CCo Dominic Scheirlinck

This is better than the way ZeroNet works, for example, where each site has a long address more confusing than a unique Google Docs URL.

However, let’s just think about the steps involved here:

  1. Open a namecoin wallet
  2. Buy some namecoins
  3. Use your namecoins to buy a .bit address
  4. Set up your website to resolve to the .bit address
  5. Ask your website visitors to either install the PeerName browser extension or set up NMControl to act as their computer’s local DNS server

So after all of this, you’re still left with the need to ask website visitors to change their browsing habits — and to do so on a non-decentralised DNS site. In addition, the Namecoin FAQ states that .bit ‘owners’ may have to pay renewal fees in future.


So that’s the current state of play for web-based decentralised DNS systems. Outside of the web, of course, things can work very differently. Take Briar messenger, for example:

Diagram of Briar connections over bluetooth, wifi, and Tor

It uses the BTP protocol, meaning it can be fully decentralised, and works over a number of different connection types:

Bramble Transport Protocol (BTP) is a transport layer security protocol suitable for delay-tolerant networks.
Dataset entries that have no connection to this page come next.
(* ===== verification/Alone.v ===== *)
(** * A thread that runs alone first

    Until main has created its threads they cannot move, so what main does
    before is a sequential run: every state of the pool is one of that run, or is
    reachable from the state it leaves. *)
From S2P Require Import Prelude Prog Pools.

Section alone.
Context {E : Type → Type} {W L : Type} `{K : !Kernel E W} `{Lb : !Labelled E L}.
Context (idle : W → Prop) (P : ∀ X, E X → Prop) (i : nat) (ts : list (itree E unit)).

(** In an [idle] world the other threads are blocked. *)
Context (Hblocked : ∀ j t w, j ≠ i → ts !! j = Some t → idle w → step_thread t w = None).

(** The calls of the prefix leave the world idle, and nothing in the trace. *)
Context (Hquiet : ∀ X (e : E X) w w' x, P X e → idle w → sys e w = Some (w', x) → idle w' ∧ lab e x = []).

Definition with_main (t : itree E unit) (w : W) (tr : list (nat * L)) : pool E W L := Pool (<[i := t]> ts) w tr.

Lemma alone_step {R} (t t1 : itree E R) (k : R → itree E unit) w w1 tr q : (∀ n, does P n t) → idle w →
  step_thread t w = Some (t1, w1) → pool_step (with_main (ITree.bind t k) w tr) q →
  q = with_main (ITree.bind t1 k) w1 tr.
Proof.
  intros Hd Hid Hs Hp. inversion Hp as [j ts' t' t2 w' w2 tr' Hj Hst]; subst.
  rewrite list_lookup_insert in Hj. case_decide as Hc.
  - destruct Hc as [<- _]. injection Hj as <-. specialize (Hd 1%nat). cbn in Hd.
    unfold with_main, step_thread, step_label in *. rewrite list_insert_insert_eq. rewrite observe_bind in *.
    destruct (observe t) as [r|t'|X e h]; [done|..].
    + simplify_eq. by rewrite app_nil_r.
    + destruct (sys e w) as [[w' x]|] eqn:He; [|done]. simplify_eq.
      destruct (Hquiet _ _ _ _ _ (proj1 Hd) Hid He) as [_ ->]. by rewrite app_nil_r.
  - destruct (decide (j = i)) as [->|Hne]; [destruct Hc; split; [done|by eapply lookup_lt_Some]|]. by rewrite (Hblocked _ _ _ Hne Hj Hid) in Hst.
Qed.

Lemma alone_reach {R} (t : itree E R) (k : R → itree E unit) w r w' tr q :
  evals t w r w' → (∀ n, does P n t) → idle w → reachable (with_main (ITree.bind t k) w tr) q →
  (∃ t1 w1 y, q = with_main (ITree.bind t1 k) w1 tr ∧ step_thread t1 w1 = Some y ∧ evals t1 w1 r w' ∧ idle w1) ∨
  ∃ u, observe u = observe (k r) ∧ reachable (with_main u w' tr) q.
Proof.
  intros He. revert q. induction He as [t w r Ht|t w t1 w1 r w' Hs He IH]; intros q Hd Hid Hr.
  - right. exists (ITree.bind t k). split; [|done]. by rewrite observe_bind, Ht.
  - inversion Hr as [|? q1 ? Hq1 Hr1]; subst.
    + left. exists t, w, (t1, w1). split_and!; try done. by eapply evals_step.
    + apply (alone_step _ _ _ _ _ _ _ Hd Hid Hs) in Hq1 as ->. apply IH; [| |done].
      all: assert (Hd' := λ n, Hd (S n)); cbn in Hd'; unfold step_thread in Hs;
        destruct (observe t) as [r'|t'|X e h]; [done|..].
      * intros n. injection Hs as <- _. apply Hd'.
      * intros n. destruct (sys e w) as [[w2 x]|]; [|done]. injection Hs as <- _. apply Hd'.
      * by injection Hs as _ <-.
      * destruct (sys e w) as [[w2 x]|] eqn:Hsys; [|done]. injection Hs as _ <-.
        by eapply Hquiet; [apply (Hd' 0%nat)|..].
Qed.
End alone.

(** What no call undoes. *)
Lemma evals_stable {E W R} `{K : !Kernel E W} (P : W → Prop) (t : itree E R) w r w' :
  (∀ X (e : E X) w w' x, sys e w = Some (w', x) → P w → P w') → evals t w r w' → P w → P w'.
Proof.
  intros HP. induction 1 as [|t w t1 w1 r w' Hs _ IH]; [done|]. intros Hw. apply IH. unfold step_thread in Hs.
  destruct (observe t) as [|t'|X e h]; [done|by simplify_eq|].
  destruct (sys e w) as [[w2 x]|] eqn:He; [|done]. simplify_eq. by eapply HP.
Qed.

Lemma reachable_stable {E W L} `{K : !Kernel E W} `{Lb : !Labelled E L} (P : W → Prop) (p q : pool E W L) :
  (∀ X (e : E X) w w' x, sys e w = Some (w', x) → P w → P w') → reachable p q → P (pool_world p) → P (pool_world q).
Proof.
  intros HP. unfold reachable. induction 1 as [|p p1 q Hs _ IH]; [done|]. intros Hp. apply IH.
  inversion Hs as [i ts t t' w w' tr Hi Hst]; subst. cbn in *. unfold step_thread in Hst.
  destruct (observe t) as [|t1|X e h]; [done|by simplify_eq|].
  destruct (sys e w) as [[w2 x]|] eqn:He; [|done]. simplify_eq. by eapply HP.
Qed.

(** Only what a thread does next matters. *)
Lemma ok_observe {E W L G R} `{K : !Kernel E W} `{Lb : !Labelled E L} (Inv : list (nat * L) → list G → W → Prop)
    (At : ∀ X, G → E X → Prop) n (t u : itree E R) g Q :
  observe t = observe u → ok Inv At n u g Q → ok Inv At n t g Q.
Proof. intros Ho. destruct n; [done|]. cbn. by rewrite Ho. Qed.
It provides a secure channel between two peers, ensuring the confidentiality, integrity, authenticity and forward secrecy of their communication across a wide range of underlying transports.

Briar project

So for example, just like other delay-tolerant protocols, such as Scuttlebutt, Briar is extremely resilient.

Sharing data with Briar via wifi, bluetooth & internet

As ever, Open Source projects are more secure and robust than their proprietary counterparts. This is the reason that Open Source software runs much of the ‘backoffice’ services for online services.


The real difficulty we’ve got here, and I make no apologies for highlighting it due to this particular crisis, is capitalism. In particular, the neoliberal flavour that hoovers up ‘intellectual property’ and farms users for the benefit of surveillance capitalism.

Over the course of my career, people have told me that they “just want something that works”. Well, it’s well beyond the time when things should just technically work. It’s time that things ‘just worked’ for the benefit of me, of you, and of humanity as whole.

How domain names resolve might seem like such a small and trivial thing given the challenges the world is facing right now. But it’s important how we come out of this crisis: are we going to allow governments, Big Tech, and the 1% to double-down on their ability to repress us? Or are we going to fight against this, and take back control of not only our means of (re-)production, but our homes online?